╭─ Input data
(** [ToString] on a JSON value.  An array is joined with commas, a [null]
    element giving the empty string.  A plain object gives
    "[object Object]" through [Object.prototype.toString], unless an own
    property [toString] hides that method: the property of a JSON object is
    never callable, and the conversion raises [TypeError]. *)
Fixpoint ToString_value (v : Json) : Completion JsString :=
  match v with
  | JNull => Returned (lit "null")
  | JBool true => Returned (lit "true")
  | JBool false => Returned (lit "false")
  | JNum repr => Returned repr
  | JStr s => Returned s
  | JArr items =>
      (fix join (l : list Json) : Completion JsString :=
         match l with
         | [] => Returned []
         | x :: rest =>
             match
               match x with
               | JNull => Returned []
               | _ => ToString_value x
               end
             with
             | Threw error => Threw error
             | Returned s =>
                 match rest with
                 | [] => Returned s
                 | _ :: _ =>
                     match join rest with
                     | Threw error => Threw error
                     | Returned t => Returned (s ++ 44 :: t)
                     end
                 end
             end
         end) items
  | JObj props =>
      if has_own "toString" props
      then Threw (TypeError "Cannot convert object to primitive value")
      else Returned (lit "[object Object]")
  end.

(** [ToString] on a possibly-missing value. *)
Definition ToString (v : option Json) : Completion JsString :=
  match v with
  | None => Returned (lit "undefined")
  | Some j => ToString_value j
  end.

(** [encodeURIComponent(v)]: [ToString], then [Encode]. *)
Definition encodeURIComponent (v : option Json) : Completion JsString :=
  match ToString v with
  | Threw error => Threw error
  | Returned s =>
      match encode s with
      | Some encoded => Returned encoded
      | None => Threw URI_malformed
      end
  end.

(** ** The upstream service as seen through [axios.get]

    [axios] is a dependency of the gateway, not part of it.  Its default
    behaviour is modelled here: a transport failure rejects, a status outside
    200..299 rejects ([validateStatus]), and the body of an accepted reply is
    parsed as JSON when it parses and handed over as the raw string when it
    does not (the default [transitional.silentJSONParsing]). *)

Module Axios.

Inductive ReplyBody : Type :=
  | JsonText (value : Json)       (* the body is the JSON text of [value] *)
  | Malformed (raw : JsString).   (* the body [raw] is not JSON text *)

Inductive UpstreamBehavior : Type :=
  | ConnectionRefused (detail : JsString)
  | TimedOut (detail : JsString)
  | HttpReply (status : Z) (body : ReplyBody).

Inductive Outcome : Type :=
  | Resolved (data : Json)        (* [response.data] *)
  | Rejected (error : Thrown).

Definition validateStatus (status : Z) : bool :=
  (200 <=? status) && (status <? 300).

Definition transformResponse (body : ReplyBody) : Json :=
  match body with
  | JsonText value => value
  | Malformed raw => JStr raw
  end.

Definition status_message (status : Z) : JsString :=
  lit ("Request failed with status code "
         ++ NilZero.string_of_int (Z.to_int status)).

Definition get (b : UpstreamBehavior) : Outcome :=
  match b with
  | ConnectionRefused detail => Rejected (ErrorObject detail)
  | TimedOut detail => Rejected (ErrorObject detail)
  | HttpReply status body =>
      if validateStatus status then Resolved (transformResponse body)
      else Rejected (ErrorObject (status_message status))
  end.

(** The failures of the upstream call: no connection, no answer in time, or
    an answer whose status is not 2xx. *)
Definition is_failure (b : UpstreamBehavior) : bool :=
  match b with
  | ConnectionRefused _ => true
  | TimedOut _ => true
  | HttpReply status _ => negb (validateStatus status)
  end.

End Axios.

(** ** What the process does: the world and the handler monad *)

Inductive Method : Type := GET | POST.

Record World : Type := mkWorld {
  upstream_calls : list (Method * JsString);  (* requests sent upstream *)
  console : list (string * Thrown);           (* [console.error] lines *)
  http_out : list (Z * Json);                 (* [res.status(c).json(b)] *)
  socket_out : list (string * Json)           (* [socket.emit(event, b)] *)
}.

Definition empty_world : World := mkWorld [] [] [] [].

Definition M (A : Type) : Type := World -> Completion A * World.

Definition ret {A} (a : A) : M A := fun w => (Returned a, w).

Definition throw {A} (error : Thrown) : M A := fun w => (Threw error, w).

(** An evaluation that touches nothing of the world. *)
Definition pure {A} (c : Completion A) : M A := fun w => (c, w).

Definition bind {A B} (m : M A) (f : A -> M B) : M B :=
  fun w =>
    match m w with
    | (Returned a, w') => f a w'
    | (Threw error, w') => (Threw error, w')
    end.

(** [try { body } catch (error) { handler }]. *)
Definition try_catch {A} (body : M A) (handler : Thrown -> M A) : M A :=
  fun w =>
    match body w with
    | (Returned a, w') => (Returned a, w')
    | (Threw error, w') => handler error w'
    end.

Declare Scope js_scope.
Delimit Scope js_scope with js.
Notation "x <- m ;; f" := (bind m (fun x => f))
  (at level 61, m at next level, right associativity) : js_scope.
Notation "m ;; f" := (bind m (fun _ => f))
  (at level 61, right associativity) : js_scope.
Local Open Scope js_scope.

Definition sent_upstream (method : Method) (url : JsString) (w : World) : World :=
  mkWorld (upstream_calls w ++ [(method, url)]) (console w) (http_out w)
          (socket_out w).

Definition logged (label : string) (error : Thrown) (w : World) : World :=
  mkWorld (upstream_calls w) (console w ++ [(label, error)]) (http_out w)
          (socket_out w).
╰─
◆ About this exercise
Can you repeat, word for word, every line above from the one containing "match body w with" down to the one containing "Definition logged (label", including both?

◆ Task answer
    match body w with
    | (Returned a, w') => (Returned a, w')
    | (Threw error, w') => handler error w'
    end.

Declare Scope js_scope.
Delimit Scope js_scope with js.
Notation "x <- m ;; f" := (bind m (fun x => f))
  (at level 61, m at next level, right associativity) : js_scope.
Notation "m ;; f" := (bind m (fun _ => f))
  (at level 61, right associativity) : js_scope.
Local Open Scope js_scope.

Definition sent_upstream (method : Method) (url : JsString) (w : World) : World :=
  mkWorld (upstream_calls w ++ [(method, url)]) (console w) (http_out w)
          (socket_out w).

Definition logged (label : string) (error : Thrown) (w : World) : World :=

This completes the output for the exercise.